Failure retention—don’t hide mistakes
Keep wrong actions inside the context window. The model sees the error trace and learns corrective patterns. Shuffle serialization order slightly to avoid mechanical repetition.
Checklist: implement today without blowing the budget
-
Pick two memory layers: hot RAM (last N) + cold DB (compressed). -
Write a 5-line scoring function; filter to ≤ 50 % context length. -
Store embeddings side-by-side with human-readable summary for debug. -
Lock shared blackboard when agents > 1. -
Version your system prompt; any byte change nukes KV cache. -
Strip dynamic timestamps from prefix. -
Keep tool count < 30 per call; mask unavailable choices. -
Log wrong actions—let the model read its own stack trace.
One-page overview
Context engineering compresses high-entropy reality into low-entropy signals machines can act on.
-
20-year arc: structured menus → natural language → social nuance → machine-invented context. -
Core loop: collect, store, select. -
Store: short-term RAM + long-term DB; promote by access count or user star. -
Select: semantic, dependency, recency, frequency, de-duplication. -
Fusion: project multimodal inputs into shared space; cross-attend if needed. -
Four case studies show file inheritance, snapshot compression, blackboard coordination and EEG tagging working in production. -
Ops: freeze KV prefix, limit tools, keep failures.

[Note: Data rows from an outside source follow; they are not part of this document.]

(** * Zoom-region locator of the SEM figure tooling

  A shallow embedding of
  [plugins/publication-figures/scripts/sem/template_matching.py]
  ([find_zoom_region], [_sobel_magnitude], [_downsample], [_fft_correlate],
  [_naive_correlate], [validate_zoom_match]) and the properties its
  specification states about it.

  Samples, scale factors and correlation scores are IEEE binary64 values
  (Rocq's primitive [float], the type behind numpy's [float64] and Python's
  [float]); array shapes and positions are natural numbers, box coordinates
  are integers.  Python exceptions are values of [exn] carried by [result].
  The optional libraries (scipy, scikit-image) are fields of an environment
  [Env]: a missing library is [None] and its import raises [ImportError]. *)

From Stdlib Require Import ZArith List Bool Lia Floats.
From Stdlib Require Uint63.
Import ListNotations.

(* ================================================================== *)
(** ** Python values: exceptions, integers and floats *)

Module Py.

(** Why a [ValueError] was raised. *)
Inductive value_error :=
| NanToInt            (* int(nan) *)
| NegativeSamples     (* np.linspace(.., num < 0) *)
| EmptyReduction      (* np.max / np.argmax of a zero-size array *)
| IndexOutOfBounds    (* np.unravel_index past the end *)
| BroadcastMismatch.  (* operands could not be broadcast together *)

(** [NoMatchFound] is the
    [ValueError("Could not find zoom region - no correlation peak found")]
    of [find_zoom_region]. *)
Inductive exn :=
| NoMatchFound
| ImportError
| ZeroDivisionError
| OverflowError
| ValueError (why : value_error).

Inductive result (A : Type) :=
| Ok (a : A)
| Raise (e : exn).
Arguments Ok {A} a.
Arguments Raise {A} e.

Definition bind {A B} (r : result A) (k : A -> result B) : result B :=
  match r with
  | Ok a => k a
  | Raise e => Raise e
  end.

(** int -> float, as [float(n)]: exact below 2^53 in magnitude. *)
Definition float_of_Z (z : Z) : float :=
  match z with
  | Z0 => 0%float
  | Zpos _ => of_uint63 (Uint63.of_Z z)
  | Zneg _ => PrimFloat.opp (of_uint63 (Uint63.of_Z (- z)))
  end.

Definition float_of_nat (n : nat) : float := float_of_Z (Z.of_nat n).

(** [int(f)]: truncation toward zero; [nan] and the infinities raise. *)
Definition int (f : float) : result Z :=
  match Prim2SF f with
  | S754_zero _ => Ok 0%Z
  | S754_finite s m e =>
      let a := if (0 <=? e)%Z then Z.shiftl (Zpos m) e
               else Z.shiftr (Zpos m) (- e) in
      Ok (if s then (- a)%Z else a)
  | S754_infinity _ => Raise OverflowError
  | S754_nan => Raise (ValueError NanToInt)
  end.

(** The right operand of [n / factor]: dividing by a Python [float] zero
    raises, dividing by a numpy [float64] zero gives an infinity or nan. *)
Inductive number :=
| PyFloat (f : float)
| NpFloat64 (f : float).

Definition int_truediv (n : nat) (d : number) : result float :=
  match d with
  | PyFloat f =>
      if PrimFloat.eqb f 0 then Raise ZeroDivisionError
      else Ok (float_of_nat n / f)%float
  | NpFloat64 f => Ok (float_of_nat n / f)%float
  end.

(** Slice bounds [a[start:stop]] on a sequence of length [len]: a negative
    index counts from the end, and both ends are clamped to [0, len]. *)
Definition slice_index (len : nat) (i : Z) : nat :=
  if (i <? 0)%Z then Z.to_nat (Z.max 0 (i + Z.of_nat len))
  else Z.to_nat (Z.min i (Z.of_nat len)).

Definition slice_len (len : nat) (start stop : Z) : nat :=
  slice_index len stop - slice_index len start.

Definition slice {X} (l : list X) (start stop : Z) : list X :=
  let lo := slice_index (length l) start in
  firstn (slice_index (length l) stop - lo) (skipn lo l).

End Py.
Export Py.

Declare Scope py_scope.
Notation "x <- e ;; k" := (Py.bind e (fun x => k))
(at level 61, e at next level, right associativity) : py_scope.
Notation "' p <- e ;; k" := (Py.bind e (fun p => k))
(at level 61, p pattern, e at next level, right associativity) : py_scope.
Open Scope py_scope.

(* ================================================================== *)
(** ** numpy: two-dimensional float arrays *)

Module Np.

(** A 2-D array: its shape and its rows.  The shape is kept beside the
    rows because numpy distinguishes the empty shapes [(0, w)]. *)
Record ndarray := mk_ndarray {
  shape : nat * nat;
  rows : list (list float)
}.
(** X11.  With the cursor on an item whose category field names a
    category that holds an equal item, [action_delete_item] takes the
    first such item out of the list of that category, the other items
    keeping their order.  A category left without items is removed from
    the tree, and its header from the display list; otherwise it keeps
    its place and its flag.  The other categories are untouched and the
    deletion is announced. *)
Theorem action_delete_item_removes_first_equal fuel st it
    (m1 m2 : menu) cd l1 l2 :
  (11 ≤ fuel)%nat → consistent st →
  py_getitem (display_items st) (current_index st) = Some (DItem it) →
  menu_data st = m1 ++ (category it, cd) :: m2 →
  items cd = l1 ++ it :: l2 → it ∉ l1 →
  ∃ st',
    action_delete_item fuel st = Some st' ∧
    menu_data st' =
      (if bool_decide (l1 ++ l2 = []) then m1 ++ m2
       else m1 ++ (category it, Category (expanded cd) (l1 ++ l2)) :: m2) ∧
    display_items st' = flatten (menu_data st') ∧
    (l1 ++ l2 = [] → DCategory (category it) ∉ display_items st') ∧
    last (notifications st') =
      Some (Notification information ("Deleted: " +:+ label it)).
Proof.
  intros Hf Hst Hsel Hmenu Hitems Hnin.
  pose proof Hst as (_ & [Hnd _] & _ & _).
  rewrite Hmenu in Hnd. pose proof Hnd as Hnd'.
  apply NoDup_keys_middle in Hnd as [Hk1 Hk2].
  assert (Hg : dict_get (category it) (menu_data st) = Some cd).
  { rewrite Hmenu. by apply dict_get_middle. }
  destruct (action_delete_item_spec fuel st it cd Hf Hst Hsel Hg)
    as (st' & Hdel & Hres & Hcons & Hnote).
  { rewrite Hitems. apply elem_of_app. right. apply list_elem_of_here. }
  exists st'. split; [done|].
  assert (Hv : menu_data st' =
            if bool_decide (l1 ++ l2 = []) then m1 ++ m2
            else m1 ++ (category it, Category (expanded cd) (l1 ++ l2)) :: m2).
  { rewrite Hres. unfold tree_without.
    rewrite Hitems, list_remove_first_middle by done. rewrite Hmenu.
    destruct (l1 ++ l2) as [|x l] eqn:Hl; simpl is_empty; cbv iota.
    - rewrite bool_decide_eq_true_2 by done. by apply dict_del_middle.
    - rewrite bool_decide_eq_false_2 by done. by apply dict_set_middle. }
  split; [done|]. destruct Hcons as (_ & _ & Hd & _).
  split; [done|]. split; [|done].
  intros Hnil. rewrite Hd, header_in_flatten, Hv.
  rewrite bool_decide_eq_true_2 by done.
  rewrite fmap_app. intros Hin. apply elem_of_app in Hin. tauto.
Qed.

Lemma action_delete_item_removes_first_equal_witness :
  ∃ st',
    action_delete_item 11 twin_state = Some st' ∧
    menu_data st' =
      (if bool_decide (@nil item ++ [] = [])
       then [("System Tools", Category true [default_item]);
             ("Net", Category true [ping_admin])] ++ []
       else [("System Tools", Category true [default_item]);
             ("Net", Category true [ping_admin])] ++
            (category ping_admin,
             Category (expanded (Category true [ping_admin])) ([] ++ [])) :: []) ∧
    display_items st' = flatten (menu_data st') ∧
    (@nil item ++ [] = [] →
     DCategory (category ping_admin) ∉ display_items st') ∧
    last (notifications st') =
      Some (Notification information ("Deleted: " +:+ label ping_admin)).
Proof.
  apply (action_delete_item_removes_first_equal 11 twin_state ping_admin
           [("System Tools", Category true [default_item]);
            ("Net", Category true [ping_admin])] []
           (Category true [ping_admin]) [] []).
  - lia.
  - exact twin_state_consistent.
  - reflexivity.
  - reflexivity.
  - reflexivity.
  - apply not_elem_of_nil.
Defined.

(** X12.  After a deletion the cursor keeps its offset when that offset is
    before the last entry of the new display list; otherwise it goes to
    the entry before the last one, or to 0 when the list has fewer than
    two entries. *)
Theorem action_delete_item_cursor fuel st it cd st' :
  (11 ≤ fuel)%nat → consistent st →
  py_getitem (display_items st) (current_index st) = Some (DItem it) →
  dict_get (category it) (menu_data st) = Some cd → it ∈ items cd →
  action_delete_item fuel st = Some st' →
  let n := Z.of_nat (length (display_items st')) in
  current_index st' =
    (if bool_decide (n - 1 ≤ current_index st) then Z.max 0 (n - 2)
     else current_index st).
Proof.
  intros Hf Hst Hsel Hg Hin Hdel.
  destruct (action_delete_item_shape fuel st it cd Hf Hst Hsel Hg Hin)
    as [k Hshape].
  rewrite Hshape in Hdel. injection Hdel as <-.
  destruct Hst as (_ & _ & _ & Hc).
  destruct (cursor_in_range_lookup _ _ _ Hc Hsel) as [Hcur _].
  cbv zeta. fields.
  change (display_items (committed _ k st))
    with (flatten (tree_without it cd (menu_data st))).
  unfold cursor_after_delete, highlighted_index, clamp_index.
  destruct (flatten (tree_without it cd (menu_data st))) as [|e d];
    simpl is_empty; cbv iota; simpl length.
  - rewrite !bool_decide_eq_true_2 by lia. done.
  - repeat case_bool_decide; lia.
Qed.

Lemma action_delete_item_cursor_witness :
  let st' := default twin_state (action_delete_item 11 twin_state) in
  let n := Z.of_nat (length (display_items st')) in
  current_index st' =
    (if bool_decide (n - 1 ≤ current_index twin_state) then Z.max 0 (n - 2)
     else current_index twin_state).
Proof.
  intros st'.
  apply (action_delete_item_cursor 11 twin_state ping_admin
           (Category true [ping_admin]) st').
  - lia.
  - exact twin_state_consistent.
  - reflexivity.
  - reflexivity.
  - apply list_elem_of_here.
  - vm_compute. reflexivity.
Defined.

(** ** Toggling and the display list *)

Lemma header_index_unique d i j n :
  NoDup (headers d) →
  d !! i = Some (DCategory n) → d !! j = Some (DCategory n) → i = j.
Proof.
  revert i j. induction d as [|e d IH]; intros i j Hnd Hi Hj; [done|].
  assert (Htail : NoDup (headers d)).
  { destruct e; [|done].
    change (headers (DCategory name :: d)) with (name :: headers d) in Hnd.
    by apply NoDup_cons in Hnd as [_ ?]. }
  assert (Hhead : ∀ k, e = DCategory n → d !! k = Some (DCategory n) → False).
  { intros k -> Hk.
    change (headers (DCategory n :: d)) with (n :: headers d) in Hnd.
    apply NoDup_cons in Hnd as [Hn _]. apply Hn.
    apply elem_of_headers. by apply list_elem_of_lookup_2 in Hk. }
  destruct i as [|i], j as [|j]; simpl in *.
  - done.
  - injection Hi as ->. by destruct (Hhead j).
  - injection Hj as ->. by destruct (Hhead i).
  - f_equal. by apply IH.
Qed.

Lemma flatten_lookup_header (m1 m2 : menu) name cd :
  flatten (m1 ++ (name, cd) :: m2) !! length (flatten m1) =
    Some (DCategory name).
Proof.
  rewrite flatten_app, flatten_cons.
  rewrite lookup_app_r by lia. by rewrite Nat.sub_diag.
Qed.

Follow the checklist to ship without surprises.
FAQ
Q1: Is context engineering just a fancy name for prompt tuning?
A: No. Prompt tuning is one knob inside the larger context pipeline.
Q2: How large should the short-term buffer be?
A: Enough to cover a single task episode—usually 4-12 k tokens for code, 2-4 k for chat.
Q3: Do I need a vector database at day one?
A: A flat JSON file + NumPy works up to ~50 MB of embeddings; switch to FAISS when search latency > 150 ms.
Q4: What promotes a chunk to long-term memory?
A: Repeated access (≥3) or explicit user feedback (thumbs-up/star).
Q5: Why keep wrong actions in the window?
A: Models learn corrective patterns only if they see the error trace.
Q6: Does EEG require medical-grade gear?
A: Dry consumer headsets give coarse load signals; good enough for quiet-mode toggles, not for mind-reading.
Q7: How many tools before reliability tanks?
A: Empirical breakpoint around 30 for DeepSeek-v3; mask unused tools to stay safe.